Dataset entries
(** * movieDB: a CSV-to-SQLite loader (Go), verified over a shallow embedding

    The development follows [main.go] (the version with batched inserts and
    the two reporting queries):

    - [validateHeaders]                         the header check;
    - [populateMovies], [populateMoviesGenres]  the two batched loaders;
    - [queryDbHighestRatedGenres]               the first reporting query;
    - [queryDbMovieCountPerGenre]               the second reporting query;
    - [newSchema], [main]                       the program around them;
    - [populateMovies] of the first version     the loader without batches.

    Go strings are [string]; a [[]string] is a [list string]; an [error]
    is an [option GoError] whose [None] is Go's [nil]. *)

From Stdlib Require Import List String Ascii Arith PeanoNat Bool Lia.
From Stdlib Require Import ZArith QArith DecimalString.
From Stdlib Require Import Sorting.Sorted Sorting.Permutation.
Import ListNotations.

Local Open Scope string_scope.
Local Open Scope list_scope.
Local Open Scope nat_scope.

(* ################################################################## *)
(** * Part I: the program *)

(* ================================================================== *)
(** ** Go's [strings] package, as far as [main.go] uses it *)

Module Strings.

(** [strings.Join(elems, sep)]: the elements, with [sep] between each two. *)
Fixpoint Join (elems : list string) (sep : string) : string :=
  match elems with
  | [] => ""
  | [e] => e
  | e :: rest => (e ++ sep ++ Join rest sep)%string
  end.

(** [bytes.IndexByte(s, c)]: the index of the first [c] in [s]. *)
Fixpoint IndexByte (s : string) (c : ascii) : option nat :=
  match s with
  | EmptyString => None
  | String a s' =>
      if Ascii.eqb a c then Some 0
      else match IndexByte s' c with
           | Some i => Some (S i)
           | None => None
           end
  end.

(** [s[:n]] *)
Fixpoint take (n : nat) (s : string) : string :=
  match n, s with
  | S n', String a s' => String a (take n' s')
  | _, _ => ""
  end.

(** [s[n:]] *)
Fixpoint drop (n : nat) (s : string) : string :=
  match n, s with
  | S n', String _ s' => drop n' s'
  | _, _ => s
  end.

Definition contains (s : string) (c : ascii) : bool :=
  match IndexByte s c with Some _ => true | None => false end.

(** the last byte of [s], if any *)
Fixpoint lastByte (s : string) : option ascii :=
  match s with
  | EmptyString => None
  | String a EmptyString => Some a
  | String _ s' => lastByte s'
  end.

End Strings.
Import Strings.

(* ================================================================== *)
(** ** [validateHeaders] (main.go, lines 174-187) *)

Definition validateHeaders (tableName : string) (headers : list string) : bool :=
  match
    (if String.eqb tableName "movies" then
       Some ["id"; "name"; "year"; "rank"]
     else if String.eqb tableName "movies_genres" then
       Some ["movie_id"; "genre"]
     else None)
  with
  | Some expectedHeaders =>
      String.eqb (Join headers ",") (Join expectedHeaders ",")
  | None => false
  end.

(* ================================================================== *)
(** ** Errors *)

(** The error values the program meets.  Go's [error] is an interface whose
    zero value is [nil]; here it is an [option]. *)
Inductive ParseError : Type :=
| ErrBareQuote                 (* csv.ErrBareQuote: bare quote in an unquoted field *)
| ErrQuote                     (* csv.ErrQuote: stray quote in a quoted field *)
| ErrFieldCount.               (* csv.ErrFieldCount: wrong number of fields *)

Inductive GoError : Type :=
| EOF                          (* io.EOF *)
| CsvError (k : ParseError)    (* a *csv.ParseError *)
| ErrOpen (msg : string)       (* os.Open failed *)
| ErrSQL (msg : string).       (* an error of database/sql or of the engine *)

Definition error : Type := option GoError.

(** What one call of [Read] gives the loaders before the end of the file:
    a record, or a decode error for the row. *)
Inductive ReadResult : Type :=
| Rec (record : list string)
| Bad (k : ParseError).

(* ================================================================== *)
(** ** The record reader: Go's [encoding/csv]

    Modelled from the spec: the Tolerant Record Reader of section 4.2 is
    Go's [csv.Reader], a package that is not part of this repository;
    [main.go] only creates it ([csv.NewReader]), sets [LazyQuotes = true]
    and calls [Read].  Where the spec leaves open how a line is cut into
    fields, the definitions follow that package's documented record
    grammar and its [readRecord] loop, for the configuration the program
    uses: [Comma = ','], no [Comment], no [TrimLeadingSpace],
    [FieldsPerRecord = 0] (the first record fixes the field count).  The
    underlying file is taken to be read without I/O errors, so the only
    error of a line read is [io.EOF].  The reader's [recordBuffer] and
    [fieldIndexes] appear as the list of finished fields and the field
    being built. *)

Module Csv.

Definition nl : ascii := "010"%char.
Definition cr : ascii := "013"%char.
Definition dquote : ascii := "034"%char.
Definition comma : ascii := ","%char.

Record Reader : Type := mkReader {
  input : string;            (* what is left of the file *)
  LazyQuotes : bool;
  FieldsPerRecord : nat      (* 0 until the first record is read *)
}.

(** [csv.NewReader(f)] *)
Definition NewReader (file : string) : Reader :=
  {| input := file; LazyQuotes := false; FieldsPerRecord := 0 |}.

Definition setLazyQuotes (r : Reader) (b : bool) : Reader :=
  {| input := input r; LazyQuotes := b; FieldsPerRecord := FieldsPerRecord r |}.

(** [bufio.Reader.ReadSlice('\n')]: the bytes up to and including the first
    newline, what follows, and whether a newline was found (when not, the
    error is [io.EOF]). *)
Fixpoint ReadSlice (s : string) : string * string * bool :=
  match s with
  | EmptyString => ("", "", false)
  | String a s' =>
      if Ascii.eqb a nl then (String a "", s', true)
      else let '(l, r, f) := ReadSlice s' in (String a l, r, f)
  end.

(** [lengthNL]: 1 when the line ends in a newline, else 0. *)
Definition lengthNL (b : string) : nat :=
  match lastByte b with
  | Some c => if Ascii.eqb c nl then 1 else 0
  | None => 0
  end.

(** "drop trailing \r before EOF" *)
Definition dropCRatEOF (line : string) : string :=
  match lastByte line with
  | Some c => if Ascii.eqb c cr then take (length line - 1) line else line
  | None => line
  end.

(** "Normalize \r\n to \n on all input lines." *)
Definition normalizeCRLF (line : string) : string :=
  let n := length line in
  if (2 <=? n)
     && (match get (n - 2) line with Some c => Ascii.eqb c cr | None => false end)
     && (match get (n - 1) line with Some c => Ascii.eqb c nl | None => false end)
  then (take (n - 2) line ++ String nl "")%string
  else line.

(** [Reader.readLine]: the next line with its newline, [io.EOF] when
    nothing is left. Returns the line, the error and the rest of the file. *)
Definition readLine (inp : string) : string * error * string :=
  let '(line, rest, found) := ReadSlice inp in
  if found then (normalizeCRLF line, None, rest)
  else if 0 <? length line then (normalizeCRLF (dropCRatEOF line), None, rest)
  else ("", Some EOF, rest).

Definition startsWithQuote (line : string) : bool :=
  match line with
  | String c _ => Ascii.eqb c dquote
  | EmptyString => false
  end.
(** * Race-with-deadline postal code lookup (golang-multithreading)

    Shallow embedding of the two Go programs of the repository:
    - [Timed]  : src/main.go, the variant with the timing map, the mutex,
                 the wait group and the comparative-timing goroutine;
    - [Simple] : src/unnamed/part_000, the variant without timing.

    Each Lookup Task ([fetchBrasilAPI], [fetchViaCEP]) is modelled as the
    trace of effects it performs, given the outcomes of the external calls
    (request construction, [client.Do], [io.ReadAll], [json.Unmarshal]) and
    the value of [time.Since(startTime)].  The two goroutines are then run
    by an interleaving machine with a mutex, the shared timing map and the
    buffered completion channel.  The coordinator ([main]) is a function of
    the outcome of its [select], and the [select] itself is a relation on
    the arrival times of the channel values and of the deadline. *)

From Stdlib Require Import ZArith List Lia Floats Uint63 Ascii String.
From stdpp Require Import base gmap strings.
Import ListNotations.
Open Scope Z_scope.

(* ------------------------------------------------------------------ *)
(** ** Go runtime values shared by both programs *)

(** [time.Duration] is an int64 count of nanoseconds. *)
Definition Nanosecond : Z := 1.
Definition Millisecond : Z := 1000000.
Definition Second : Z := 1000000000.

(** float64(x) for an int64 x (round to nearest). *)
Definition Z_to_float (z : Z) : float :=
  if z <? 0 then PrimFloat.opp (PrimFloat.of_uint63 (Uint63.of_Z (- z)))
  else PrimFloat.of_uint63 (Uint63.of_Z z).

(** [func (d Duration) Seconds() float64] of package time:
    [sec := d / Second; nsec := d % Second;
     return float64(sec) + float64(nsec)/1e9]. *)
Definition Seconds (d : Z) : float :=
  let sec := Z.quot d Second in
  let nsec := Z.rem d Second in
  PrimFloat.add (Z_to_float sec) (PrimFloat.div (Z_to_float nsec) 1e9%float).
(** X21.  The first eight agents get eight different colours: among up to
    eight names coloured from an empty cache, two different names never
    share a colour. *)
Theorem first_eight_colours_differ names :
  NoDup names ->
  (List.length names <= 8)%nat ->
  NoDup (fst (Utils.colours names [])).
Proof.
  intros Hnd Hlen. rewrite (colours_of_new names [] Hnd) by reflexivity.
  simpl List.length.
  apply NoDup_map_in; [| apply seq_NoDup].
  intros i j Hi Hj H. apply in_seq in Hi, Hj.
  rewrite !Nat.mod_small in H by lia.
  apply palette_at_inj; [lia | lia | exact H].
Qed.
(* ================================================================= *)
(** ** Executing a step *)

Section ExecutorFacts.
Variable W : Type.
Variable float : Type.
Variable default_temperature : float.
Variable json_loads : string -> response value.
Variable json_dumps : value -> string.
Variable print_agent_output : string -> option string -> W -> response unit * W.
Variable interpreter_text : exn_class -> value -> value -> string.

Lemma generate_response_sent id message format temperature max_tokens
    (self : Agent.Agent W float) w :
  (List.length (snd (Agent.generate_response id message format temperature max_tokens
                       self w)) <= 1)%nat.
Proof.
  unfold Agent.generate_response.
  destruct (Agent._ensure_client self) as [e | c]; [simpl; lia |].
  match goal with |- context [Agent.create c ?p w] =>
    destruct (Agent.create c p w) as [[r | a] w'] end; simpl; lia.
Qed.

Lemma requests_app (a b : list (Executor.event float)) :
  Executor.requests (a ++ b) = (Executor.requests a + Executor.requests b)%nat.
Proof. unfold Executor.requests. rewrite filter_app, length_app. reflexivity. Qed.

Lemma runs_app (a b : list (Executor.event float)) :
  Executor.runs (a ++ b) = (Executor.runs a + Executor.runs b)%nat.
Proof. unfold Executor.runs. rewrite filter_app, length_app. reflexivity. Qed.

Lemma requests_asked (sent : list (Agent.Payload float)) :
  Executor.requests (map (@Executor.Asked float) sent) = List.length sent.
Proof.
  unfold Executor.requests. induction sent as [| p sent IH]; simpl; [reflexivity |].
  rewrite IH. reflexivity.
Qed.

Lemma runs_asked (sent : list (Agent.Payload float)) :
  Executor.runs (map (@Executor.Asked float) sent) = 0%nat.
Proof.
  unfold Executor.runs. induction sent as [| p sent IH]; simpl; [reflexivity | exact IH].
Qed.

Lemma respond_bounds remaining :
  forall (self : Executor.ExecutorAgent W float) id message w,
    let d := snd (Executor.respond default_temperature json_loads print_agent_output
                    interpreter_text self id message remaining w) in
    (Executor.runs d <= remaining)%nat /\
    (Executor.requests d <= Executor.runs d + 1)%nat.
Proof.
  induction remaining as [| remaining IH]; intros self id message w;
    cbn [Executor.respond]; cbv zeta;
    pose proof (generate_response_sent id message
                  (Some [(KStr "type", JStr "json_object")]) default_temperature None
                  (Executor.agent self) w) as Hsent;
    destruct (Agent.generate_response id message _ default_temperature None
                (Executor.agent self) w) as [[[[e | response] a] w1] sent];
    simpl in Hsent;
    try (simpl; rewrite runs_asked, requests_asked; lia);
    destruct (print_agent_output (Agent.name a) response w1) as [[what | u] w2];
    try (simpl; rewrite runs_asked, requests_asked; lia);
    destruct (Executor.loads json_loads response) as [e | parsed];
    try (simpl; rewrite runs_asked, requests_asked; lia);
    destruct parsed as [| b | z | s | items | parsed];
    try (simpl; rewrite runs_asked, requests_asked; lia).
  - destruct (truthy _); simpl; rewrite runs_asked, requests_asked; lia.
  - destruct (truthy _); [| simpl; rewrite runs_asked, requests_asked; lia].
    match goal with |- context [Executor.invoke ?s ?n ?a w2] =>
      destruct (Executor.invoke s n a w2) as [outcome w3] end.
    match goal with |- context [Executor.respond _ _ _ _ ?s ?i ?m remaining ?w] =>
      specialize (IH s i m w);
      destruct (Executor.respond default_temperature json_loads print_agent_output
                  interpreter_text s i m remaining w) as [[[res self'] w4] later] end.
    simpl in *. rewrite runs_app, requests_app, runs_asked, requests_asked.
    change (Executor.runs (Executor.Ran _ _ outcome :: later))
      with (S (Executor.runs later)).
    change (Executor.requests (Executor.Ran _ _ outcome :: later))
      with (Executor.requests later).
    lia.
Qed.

• **THE PROBLEM**
The lines needed are those in the data above that hold the string "without"; copy each of them.

• **TASK RESULT**
    - [populateMovies] of the first version     the loader without batches.
    underlying file is taken to be read without I/O errors, so the only
    - [Simple] : src/unnamed/part_000, the variant without timing.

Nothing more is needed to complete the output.